Input for this task Block Start

(* ===== verification/GoHeap.v ===== *)
(** * Go memory

    Values with references, places and the heap, for the code whose point is which
    memory is shared: the deep copies of [zz_generated.deepcopy.go].  Everywhere else
    the development uses plain values; the theorems of DeepCopyFacts.v are what makes
    that sound for the snapshots the controllers take with [DeepCopy]. *)
From stdpp Require Import base gmap strings list numbers.
From S2P Require Import Prelude.

(** ** Values, places, heaps *)

Notation loc := positive.

(** A step into a variable: a field of a struct, an element of an array. *)
Inductive access := AField (f : string) | AIndex (i : nat).

(** An addressable part of a variable, such as [out.Spec.Flows] or [items[i]]. *)
Record place := mkPlace { p_base : loc; p_path : list access }.

(** What a variable holds.  A slice is a window of an array; [GNil] is the nil pointer,
    slice, map or interface.  An interface holds its dynamic value. *)
Inductive gv : Type :=
| GString (s : string)
| GInt (n : Z)
| GFloat (literal : string)
| GBool (b : bool)
| GStruct (fs : list (string * gv))
| GArray (vs : list gv)
| GNil
| GPtr (p : place)
| GSlice (l : loc) (off len : nat)
| GMap (l : loc).

(** The entries of a map are not addressable: a map is a cell of its own. *)
Inductive cell := CVar (v : gv) | CMap (m : gmap string gv).

Notation heap := (gmap positive cell).

(** *** Fields *)

Fixpoint field_get {A} (f : string) (fs : list (string * A)) : option A :=
  match fs with
  | [] => None
  | (g, v) :: fs => if f =? g then Some v else field_get f fs
  end.

Fixpoint field_set {A} (f : string) (w : A) (fs : list (string * A)) : list (string * A) :=
  match fs with
  | [] => []
  | (g, v) :: fs => if f =? g then (g, w) :: fs else (g, v) :: field_set f w fs
  end.

(** *** Reading and writing a part of a value *)

Fixpoint get_path (p : list access) (v : gv) : option gv :=
  match p with
  | [] => Some v
  | a :: p =>
      match a, v with
      | AField f, GStruct fs => field_get f fs ≫= get_path p
      | AIndex i, GArray vs => vs !! i ≫= get_path p
      | _, _ => None
      end
  end.

Fixpoint set_path (p : list access) (w v : gv) : option gv :=
  match p with
  | [] => Some w
  | a :: p =>
      match a, v with
      | AField f, GStruct fs =>
          x ← field_get f fs; y ← set_path p w x; Some (GStruct (field_set f y fs))
      | AIndex i, GArray vs => x ← vs !! i; y ← set_path p w x; Some (GArray (<[i := y]> vs))
      | _, _ => None
      end
  end.

Definition read (h : heap) (p : place) : option gv :=
  match h !! p_base p with Some (CVar v) => get_path (p_path p) v | _ => None end.

Definition write (h : heap) (p : place) (w : gv) : option heap :=
  match h !! p_base p with
  | Some (CVar v) => v' ← set_path (p_path p) w v; Some (<[p_base p := CVar v']> h)
  | _ => None
  end.

(** ** Types *)

(** [TAny] is [interface{}]; [TRestriction] is [adminrules.Restriction], a map of lists of
    strings that has a hand-written copy. *)
Inductive ty : Type :=
| TString | TInt | TFloat | TBool
| TStruct (fs : list (string * ty))
| TPtr (t : ty) | TSlice (t : ty) | TMap (t : ty)
| TRestriction
| TAny.

(** The zero value of a type. *)
Fixpoint zero (t : ty) : gv :=
  match t with
  | TString => GString ""
  | TInt => GInt 0
  | TFloat => GFloat "0"
  | TBool => GBool false
  | TStruct fs =>
      GStruct ((fix fields (fs : list (string * ty)) :=
        match fs with [] => [] | (f, t) :: fs => (f, zero t) :: fields fs end) fs)
  | TPtr _ | TSlice _ | TMap _ | TRestriction | TAny => GNil
  end.

(** A value of a flat type holds no reference. *)
Fixpoint flat (t : ty) : bool :=
  match t with
  | TString | TInt | TFloat | TBool => true
  | TStruct fs =>
      (fix fields (fs : list (string * ty)) :=
        match fs with [] => true | (_, t) :: fs => flat t && fields fs end) fs
  | _ => false
  end.

Definition nilable (t : ty) : bool :=
  match t with TPtr _ | TSlice _ | TMap _ | TRestriction | TAny => true | _ => false end.

Section ty_ind.
Context (P : ty -> Prop)
  (Hstr : P TString) (Hint : P TInt) (Hflt : P TFloat) (Hbool : P TBool)
  (Hrest : P TRestriction) (Hany : P TAny)
  (Hstruct : forall fs, Forall (fun ft => P ft.2) fs -> P (TStruct fs))
  (Hptr : forall t, P t -> P (TPtr t)) (Hslice : forall t, P t -> P (TSlice t))
  (Hmap : forall t, P t -> P (TMap t)).

Fixpoint ty_nested_ind (t : ty) : P t :=
  match t return P t with
  | TStruct fs =>
      Hstruct fs ((fix fields (fs : list (string * ty)) : Forall (fun ft => P ft.2) fs :=
        match fs with
        | [] => Forall_nil _
        | ft :: fs => Forall_cons _ _ _ (ty_nested_ind ft.2) (fields fs)
        end) fs)
  | TPtr t => Hptr t (ty_nested_ind t)
  | TSlice t => Hslice t (ty_nested_ind t)
  | TMap t => Hmap t (ty_nested_ind t)
  | TString => Hstr | TInt => Hint | TFloat => Hflt | TBool => Hbool
  | TRestriction => Hrest | TAny => Hany
  end.
End ty_ind.

(** ** Statements *)

Section Statements.
Context `{MapRange}.
Implicit Types (h : heap) (p : place) (v w : gv).

Definition load p : M heap gv := fun h =>
  match read h p with
  | Some v => Done (v, h)
  | None => Panic "invalid memory address or nil pointer dereference"
  end.

Definition store p w : M heap unit := fun h =>
  match write h p w with
  | Some h' => Done (tt, h')
  | None => Panic "invalid memory address or nil pointer dereference"
  end.

Definition alloc (c : cell) : M heap loc := fun h =>
  let l := fresh (dom h) in Done (l, <[l := c]> h).

(** [new(T)] *)
Definition new (t : ty) : M heap place := l ← alloc (CVar (zero t)); mret (mkPlace l []).

(** What [v] points to. *)
Definition deref v : M heap place :=
  match v with
  | GPtr p => mret p
  | _ => panic "invalid memory address or nil pointer dereference"
  end.

(** [make([]T, n)], [make(map[string]T)]: the second argument of the latter is a hint. *)
Definition make_slice (t : ty) (n : nat) : M heap gv :=
  l ← alloc (CVar (GArray (replicate n (zero t)))); mret (GSlice l 0 n).
Definition make_map : M heap gv := l ← alloc (CMap ∅); mret (GMap l).

(** [len(v)] of a slice. *)
Definition slice_len v : nat := match v with GSlice _ _ n => n | _ => 0 end.

(** [&v[i]] *)
Definition index v (i : nat) : M heap place :=
  match v with
  | GSlice l off n =>
      if Nat.ltb i n then mret (mkPlace l [AIndex (off + i)]) else panic "index out of range"
  | _ => panic "index out of range"
  end.

Definition map_entries v : M heap (list (string * gv)) := fun h =>
  match v with
  | GMap l => match h !! l with Some (CMap m) => Done (range m, h) | _ => Panic "not a map" end
  | _ => Done ([], h)
  end.

(** [v[k] = w] *)
Definition map_set v (k : string) w : M heap unit := fun h =>
  match v with
  | GMap l =>
      match h !! l with
      | Some (CMap m) => Done (tt, <[l := CMap (<[k := w]> m)]> h)
      | _ => Panic "not a map"
      end
  | _ => Panic "assignment to entry in nil map"
  end.

Definition for_each {A} (body : A -> M heap unit) : list A -> M heap unit :=
  fix loop l := match l with [] => mret tt | x :: l => body x ;; loop l end.

(** [copy(dst, src)]: all elements are read before the first is written. *)
Definition copy_slice (dst src : gv) : M heap unit :=
  let n := Nat.min (slice_len dst) (slice_len src) in
  vs ← mapM (fun i => p ← index src i; load p) (seq 0 n);
  for_each (fun iv => p ← index dst iv.1; store p iv.2) (zip (seq 0 n) vs).

Definition is_nil v : bool := match v with GNil => true | _ => false end.
End Statements.

(** [p.f] *)
Definition dot (p : place) (f : string) : place := mkPlace (p_base p) (p_path p ++ [AField f]).
Notation "p @ f" := (dot p f) (at level 9, f at level 9, format "p @ f") : go_scope.

#[global] Arguments index : simpl never.
#[global] Arguments deref : simpl never.
#[global] Arguments map_entries : simpl never.
#[global] Arguments map_set : simpl never.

Input for this task Block End

Take the lines above from the one containing "memory is shared: the" to the one containing "(** What a variable" and retype them exactly, both ends included, with nothing added.

    memory is shared: the deep copies of [zz_generated.deepcopy.go].  Everywhere else
    the development uses plain values; the theorems of DeepCopyFacts.v are what makes
    that sound for the snapshots the controllers take with [DeepCopy]. *)
From stdpp Require Import base gmap strings list numbers.
From S2P Require Import Prelude.

(** ** Values, places, heaps *)

Notation loc := positive.

(** A step into a variable: a field of a struct, an element of an array. *)
Inductive access := AField (f : string) | AIndex (i : nat).

(** An addressable part of a variable, such as [out.Spec.Flows] or [items[i]]. *)
Record place := mkPlace { p_base : loc; p_path : list access }.

(** What a variable holds.  A slice is a window of an array; [GNil] is the nil pointer,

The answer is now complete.